Jesus Is Presented in the Temple 22 When the time came for their purification according to the law of Moses, they brought him up to Jerusalem to present him to the Lord 23 (as it is written in the law of the Lord, “Every firstborn male shall be designated as holy to the Lord”), 24 and they offered a sacrifice according to what is stated in the law of the Lord, “a pair of turtledoves or two young pigeons.” 25 Now there was a man in Jerusalem whose name was Simeon;[a] this man was righteous and devout, looking forward to the consolation of Israel, and the Holy Spirit rested on him. 26 It had been revealed to him by the Holy Spirit that he would not see death before he had seen the Lord’s Messiah.[b] 27 Guided by the Spirit, Simeon[c] came into the temple; and when the parents brought in the child Jesus, to do for him what was customary under the law, 28 Simeon[d] took him in his arms and praised God, saying, 29 “Master, now you are dismissing your servant[e] in peace, according to your word; 30 for my eyes have seen your salvation, 31 which you have prepared in the presence of all peoples, 32 a light for revelation to the Gentiles and for glory to your people Israel.” 33 And the child’s father and mother were amazed at what was being said about him. 34 Then Simeon[f] blessed them and said to his mother Mary, “This child is destined for the falling and the rising of many in Israel, and to be a sign that will be opposed 35 so that the inner thoughts of many will be revealed—and a sword will pierce your own soul too.” 36 There was also a prophet, Anna[g] the daughter of Phanuel, of the tribe of Asher.
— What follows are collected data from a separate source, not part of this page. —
Lemma ep_irq_status_handling_witness :
  (exists t,
      umlaut_kb_ep_irq (sample_env 0 (- ENOMEM))
                       (sample_state (- ESHUTDOWN) (report_of 0x1E) 2 1)
      = Some (tt, sample_state (- ESHUTDOWN) (report_of 0x1E) 2 1, t)
      /\ input_events t = [] /\ submissions t = [])
  /\ (exists t,
         umlaut_kb_ep_irq (sample_env 0 (- ENOMEM))
                          (sample_state (- 71) (report_of 0x1E) 2 1)
         = Some (tt, sample_state (- 71) (report_of 0x1E) 2 1, t)
         /\ input_events t = []
         /\ submissions t = [Usb_submit_urb (- ENOMEM)]).
Proof.
  split.
  - destruct (ep_irq_status_handling (sample_env 0 (- ENOMEM)) _ _ _ _
                (sample_attached (- ESHUTDOWN) (report_of 0x1E) 2 1
                                 two_holders))
      as (t & Hrun & Hbenign & _).
    exists t. split; [exact Hrun | ].
    apply Hbenign. unfold benign. cbn. tauto.
  - destruct (ep_irq_status_handling (sample_env 0 (- ENOMEM)) _ _ _ _
                (sample_attached (- 71) (report_of 0x1E) 2 1
                                 two_holders))
      as (t & Hrun & _ & Hother & _).
    exists t. split; [exact Hrun | ].
    apply Hother.
    + discriminate.
    + unfold benign. cbn. intros [H | [H | [H | H]]]; discriminate H.
Defined.

(** C3, refuted: two reports with scan code 0x1E in a row; the second
    completion reports KEY_RIGHTALT down again. *)
Lemma modifier_down_reported_again : ~ modifier_down_only_when_up.
Proof.
  intro H.
  refine (H (sample_env 0 0) (sample_env 0 0)
            (sample_state 0 (report_of 0) 2 1) _ _ _
            (report_of 0x1E) (report_of 0x1E)
            (sample_state 0 (report_of 0x1E) 2 1) _
            (sample_state 0 (report_of 0x1E) 2 1) _
            (sample_attached 0 (report_of 0) 2 1 two_holders)
            _ _ eq_refl eq_refl _).
  - cbn. unfold SCAN_BASE. lia.
  - cbn. unfold SCAN_BASE. lia.
  - cbn. tauto.
Qed.

(** C3, amended: the handler keeps no modifier state.  It leaves the
    session exactly as the completion delivered it, and every scan code [c]
    of the window makes it report KEY_RIGHTALT down, then the key at offset
    [c - SCAN_BASE] of [keycodes] down, then a sync, so the second of two
    such reports in a row reports KEY_RIGHTALT down a second time. *)
Theorem ep_irq_modifier_down_every_time :
  forall e1 e2 s d i u r1 r2,
    attached s d i u ->
    SCAN_BASE <= nth 2 r1 0 < SCAN_BASE + 4 ->
    SCAN_BASE <= nth 2 r2 0 < SCAN_BASE + 4 ->
    exists t1 t2 k1 k2,
      let s1 := completed 0 r1 s d u in
      let s2 := completed 0 r2 s1 (with_bulk_in_buffer r1 d)
                          (with_status 0 u) in
      urb_complete 0 r1 e1 s = Some (tt, s1, t1)
      /\ urb_complete 0 r2 e2 s1 = Some (tt, s2, t2)
      /\ nth_error keycodes (Z.to_nat (nth 2 r1 0 - SCAN_BASE)) = Some k1
      /\ nth_error keycodes (Z.to_nat (nth 2 r2 0 - SCAN_BASE)) = Some k2
      /\ input_events t1
         = [Input_report_key KEY_RIGHTALT 1; Input_report_key k1 1; Input_sync]
      /\ input_events t2
         = [Input_report_key KEY_RIGHTALT 1; Input_report_key k2 1; Input_sync].
Proof.
  intros e1 e2 s d i u r1 r2 Hatt H1 H2.
  destruct (urb_complete_attached e1 s d i u 0 r1 Hatt) as [E1 A1].
  destruct (ep_irq_window e1 _ _ _ _ _ A1 eq_refl eq_refl H1)
    as (k1 & K1 & R1).
  destruct (urb_complete_attached e2 _ _ _ _ 0 r2 A1) as [E2 A2].
  destruct (ep_irq_window e2 _ _ _ _ _ A2 eq_refl eq_refl H2)
    as (k2 & K2 & R2).
  rewrite <- E1 in R1. rewrite <- E2 in R2.
  eexists. eexists. exists k1, k2. cbv zeta.
  split; [exact R1 | split; [exact R2 | ]].
  split; [exact K1 | split; [exact K2 | ]].
  split; project_trace; now rewrite input_events_resubmit_calls.
Qed.

Lemma ep_irq_modifier_down_every_time_witness :
  exists t1 t2 k1 k2,
    urb_complete 0 (report_of 0x1E) (sample_env 0 0)
                 (sample_state 0 (report_of 0) 2 1)
    = Some (tt, sample_state 0 (report_of 0x1E) 2 1, t1)
    /\ urb_complete 0 (report_of 0x20) (sample_env 0 0)
                    (sample_state 0 (report_of 0x1E) 2 1)
       = Some (tt, sample_state 0 (report_of 0x20) 2 1, t2)
    /\ nth_error keycodes (Z.to_nat (0x1E - SCAN_BASE)) = Some k1
    /\ nth_error keycodes (Z.to_nat (0x20 - SCAN_BASE)) = Some k2
    /\ input_events t1
       = [Input_report_key KEY_RIGHTALT 1; Input_report_key k1 1; Input_sync]
    /\ input_events t2
       = [Input_report_key KEY_RIGHTALT 1; Input_report_key k2 1; Input_sync].
Proof.
  apply (ep_irq_modifier_down_every_time (sample_env 0 0) (sample_env 0 0)
           _ _ _ _ (report_of 0x1E) (report_of 0x20)
           (sample_attached 0 (report_of 0) 2 1 two_holders)).
  - cbn. unfold SCAN_BASE. lia.
  - cbn. unfold SCAN_BASE. lia.
Defined.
She was of a great age, having lived with her husband seven years after her marriage, 37 then as a widow to the age of eighty-four. She never left the temple but worshiped there with fasting and prayer night and day. 38 At that moment she came, and began to praise God and to speak about the child[h] to all who were looking for the redemption of Jerusalem. The Return to Nazareth 39 When they had finished everything required by the law of the Lord, they returned to Galilee, to their own town of Nazareth. 40 The child grew and became strong, filled with wisdom; and the favor of God was upon him.